That said, she's on oxygen at night as well. My husband is 62, and was 55 when he got a CPAP machine. Let me tell you.......it took him about 4 MONTHS at least to get used to sleeping with the mask! He'd wake up constantly throughout the night and take it off, waking me up in the process. I'd make him put it back on after a 5 minute reprieve. This went on for months before he stopped waking up and stopped fighting me about wanting to KEEP the mask off. He hated it. It was bearish to get acclimated to, and he was in his 50's at the time and not a disagreeable human as a rule. Once he got used to it, he can't sleep without it.

An 84 year old woman with THIS many issues being asked to also wear a mask over her face while sleeping may be a bit too much to tolerate, in my opinion. Besides, who's going to sleep with her for a few months to make sure she keeps that mask on all night? If your mother has dementia, a CPAP would be out of the question because I'm sure she would NOT understand why some contraption is on her face all night long!!! Trying to explain things to a dementia patient is an exercise in futility.

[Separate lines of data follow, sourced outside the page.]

(** * Theorems *)

(** ** The calendar's laws *)

Class CalendarLaws `(Cal : Calendar) : Prop := {
  cal_from_ymd_spec y m d n :
    cal_from_ymd y m d = Some n <-> (cal_min <= n <= cal_max)%Z /\ cal_ymd n = (y, m, d);
  cal_months n : (cal_min <= n <= cal_max)%Z -> (1 <= month_of n <= 12)%Z;
  cal_days n : (cal_min <= n <= cal_max)%Z -> (1 <= day_of n <= 31)%Z;
  (** The next day is the next of its month, or the first of the next month. *)
  cal_succ n : (cal_min <= n < cal_max)%Z ->
    cal_ymd (n + 1) = (year_of n, month_of n, day_of n + 1)%Z
    \/ cal_ymd (n + 1) = (if (month_of n =? 12)%Z then (year_of n + 1, 1, 1)%Z else (year_of n, month_of n + 1, 1)%Z);
}.

(** ** When a schedule fires *)

(** [ms] is a whole minute that every field matches. *)
Definition fires `{Calendar} (s : Schedule) (ms : Z) : Prop :=
  (ms mod MINUTE_MS = 0)%Z /\ day_in_range (ms / DAY_MS) = true
  /\ month_matches s (month_of (ms / DAY_MS)) = true /\ day_matches s (ms / DAY_MS) = true
  /\ has_bit (sc_hours s) (Z.to_N (ms mod DAY_MS / HOUR_MS)) = true
  /\ has_bit (sc_minutes s) (Z.to_N (ms mod HOUR_MS / MINUTE_MS)) = true.

Ltac ms := unfold DAY_MS, HOUR_MS, MINUTE_MS in *; Z.to_euclidean_division_equations; lia.

Section Search.
Context `{Laws : CalendarLaws}.

(** Months counted from year 0, and days keyed by month and day of month. *)
Definition month_index (day : Z) : Z := (year_of day * 12 + month_of day)%Z.
Definition day_key (day : Z) : Z := (month_index day * 32 + day_of day)%Z.

Lemma ymd_eta n : cal_ymd n = (year_of n, month_of n, day_of n).
Proof. unfold year_of, month_of, day_of. by destruct (cal_ymd n) as [[]]. Qed.

Lemma day_in_range_spec n : day_in_range n = true <-> (cal_min <= n <= cal_max)%Z.
Proof. unfold day_in_range. lia. Qed.

Lemma succ_key n : (cal_min <= n < cal_max)%Z ->
  (month_index (n + 1) = month_index n /\ day_of (n + 1) = day_of n + 1
   \/ month_index (n + 1) = month_index n + 1 /\ day_of (n + 1) = 1)%Z.
Proof.
  intros Hn. unfold month_index. destruct (cal_succ n Hn) as [E|E]; rewrite ymd_eta in E.
  - injection E as -> -> ->. left. lia.
  - destruct (Z.eqb_spec (month_of n) 12) as [E12|_]; injection E as -> -> ->; right; lia.
Qed.

Lemma key_mono n k : (0 <= k)%Z -> (cal_min <= n)%Z -> (n + k <= cal_max)%Z ->
  (day_key n + k <= day_key (n + k))%Z /\ (month_index n <= month_index (n + k))%Z.
Proof.
  intros Hk. pattern k. apply natlike_ind; [rewrite Z.add_0_r; lia| |done]. clear k Hk.
  intros k Hk IH H1 H2. destruct IH as [IH1 IH2]; [lia..|]. rewrite <- ?Z.add_1_r, ?Z.add_assoc in *.
  pose proof (succ_key (n + k)) as Hs.
  pose proof (cal_days (n + k)). unfold day_key in *.
  destruct Hs as [[-> ->]|[-> ->]]; lia.
Qed.

Lemma key_le n n' : (cal_min <= n)%Z -> (n <= n')%Z -> (n' <= cal_max)%Z ->
  (day_key n + (n' - n) <= day_key n')%Z /\ (month_index n <= month_index n')%Z.
Proof. intros. replace n' with (n + (n' - n))%Z by lia. replace (n + (n' - n) - n)%Z with (n' - n)%Z by lia. apply key_mono; lia. Qed.

(** A month index determines its month. *)
Lemma same_month n n' : (cal_min <= n <= cal_max)%Z -> (cal_min <= n' <= cal_max)%Z ->
  month_index n = month_index n' -> year_of n = year_of n' /\ month_of n = month_of n'.
Proof. intros H H' E. unfold month_index in E. pose proof (cal_months n H). pose proof (cal_months n' H'). lia. Qed.

(** The month after [n]'s. *)
Definition next_month (n : Z) : Z * Z :=
  if (month_of n =? 12)%Z then (year_of n + 1, 1)%Z else (year_of n, month_of n + 1)%Z.

Lemma first_of_next_month_spec t :
  (cal_min <= dt_day t <= cal_max)%Z ->
  match first_of_next_month t with
  | Some t' => dt_ms t' = 0%Z /\ (dt_day t < dt_day t' <= cal_max)%Z
      /\ month_index (dt_day t') = (month_index (dt_day t) + 1)%Z
      /\ forall n, (dt_day t <= n < dt_day t')%Z -> month_of n = month_of (dt_day t)
  | None => forall n, (dt_day t <= n <= cal_max)%Z -> month_of n = month_of (dt_day t)
  end.
Proof.
  intros Ht. set (n0 := dt_day t) in *. pose proof (cal_months n0 Ht) as Hm. pose proof (cal_days n0 Ht) as Hd.
  unfold first_of_next_month. fold n0. fold (next_month n0).
  destruct (next_month n0) as [y m] eqn:Enm.
  assert (forall n, (cal_min <= n <= cal_max)%Z -> cal_ymd n = (y, m, 1)%Z <->
    month_index n = (month_index n0 + 1)%Z /\ day_of n = 1%Z) as Hk.
  { intros n Hn. pose proof (cal_months n Hn). rewrite ymd_eta. unfold month_index, next_month in *.
    destruct (Z.eqb_spec (month_of n0) 12); injection Enm as <- <-; split.
    - intros [= ? ? ?]. lia.
    - intros [H1 H2]. f_equal; [f_equal|]; lia.
    - intros [= ? ? ?]. lia.
    - intros [H1 H2]. f_equal; [f_equal|]; lia. }
  destruct (cal_from_ymd y m 1) as [n1|] eqn:E; cbn.
  - apply cal_from_ymd_spec in E as [Hn1 E]. apply Hk in E as [E1 E2]; [|done]. split; [done|].
    assert (n0 < n1)%Z as Hlt.
    { destruct (Z.lt_ge_cases n0 n1) as [|Hge]; [done|]. pose proof (key_le n1 n0). lia. }
    split; [lia|]. split; [done|]. intros n Hn. apply same_month; [lia..|].
    pose proof (key_le n0 n). pose proof (key_le n n1). pose proof (cal_days n).
    unfold day_key in *. lia.
  - intros n Hn. apply same_month; [lia..|].
    replace n with (n0 + (n - n0))%Z in * by lia. set (k := (n - n0)%Z) in *.
    assert (0 <= k)%Z as Hk0 by lia. clearbody k. revert Hn. pattern k. apply natlike_ind; [|clear k Hk0|done].
    { by rewrite Z.add_0_r. }
    intros k Hk0 IH Hn. rewrite <- ?Z.add_1_r, ?Z.add_assoc in *.
    destruct (succ_key (n0 + k)) as [[-> _]|[E1 E2]]; [lia|apply IH; lia|].
    exfalso. rewrite IH in E1 by lia. assert (cal_from_ymd y m 1 = Some (n0 + k + 1)%Z) as E3; [|congruence].
    apply cal_from_ymd_spec. split; [lia|]. apply Hk; [lia|done].
Qed.

(** *** The search *)

Section OneSearch.
Context (s : Schedule) (after limit : Z).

Just something to think about. My mother is almost 94 with more issues than Newsweek. The last thing I want for her is another issue, be it a CPAP mask or whatever, you know? I am a proponent of a palliative care approach...........do the minimum medical interference possible and give them the best quality of what remains of their life. Of course, that's just MY take on things, and others will have a different view, I'm sure.

Best of luck, whatever you and her doctor decide upon.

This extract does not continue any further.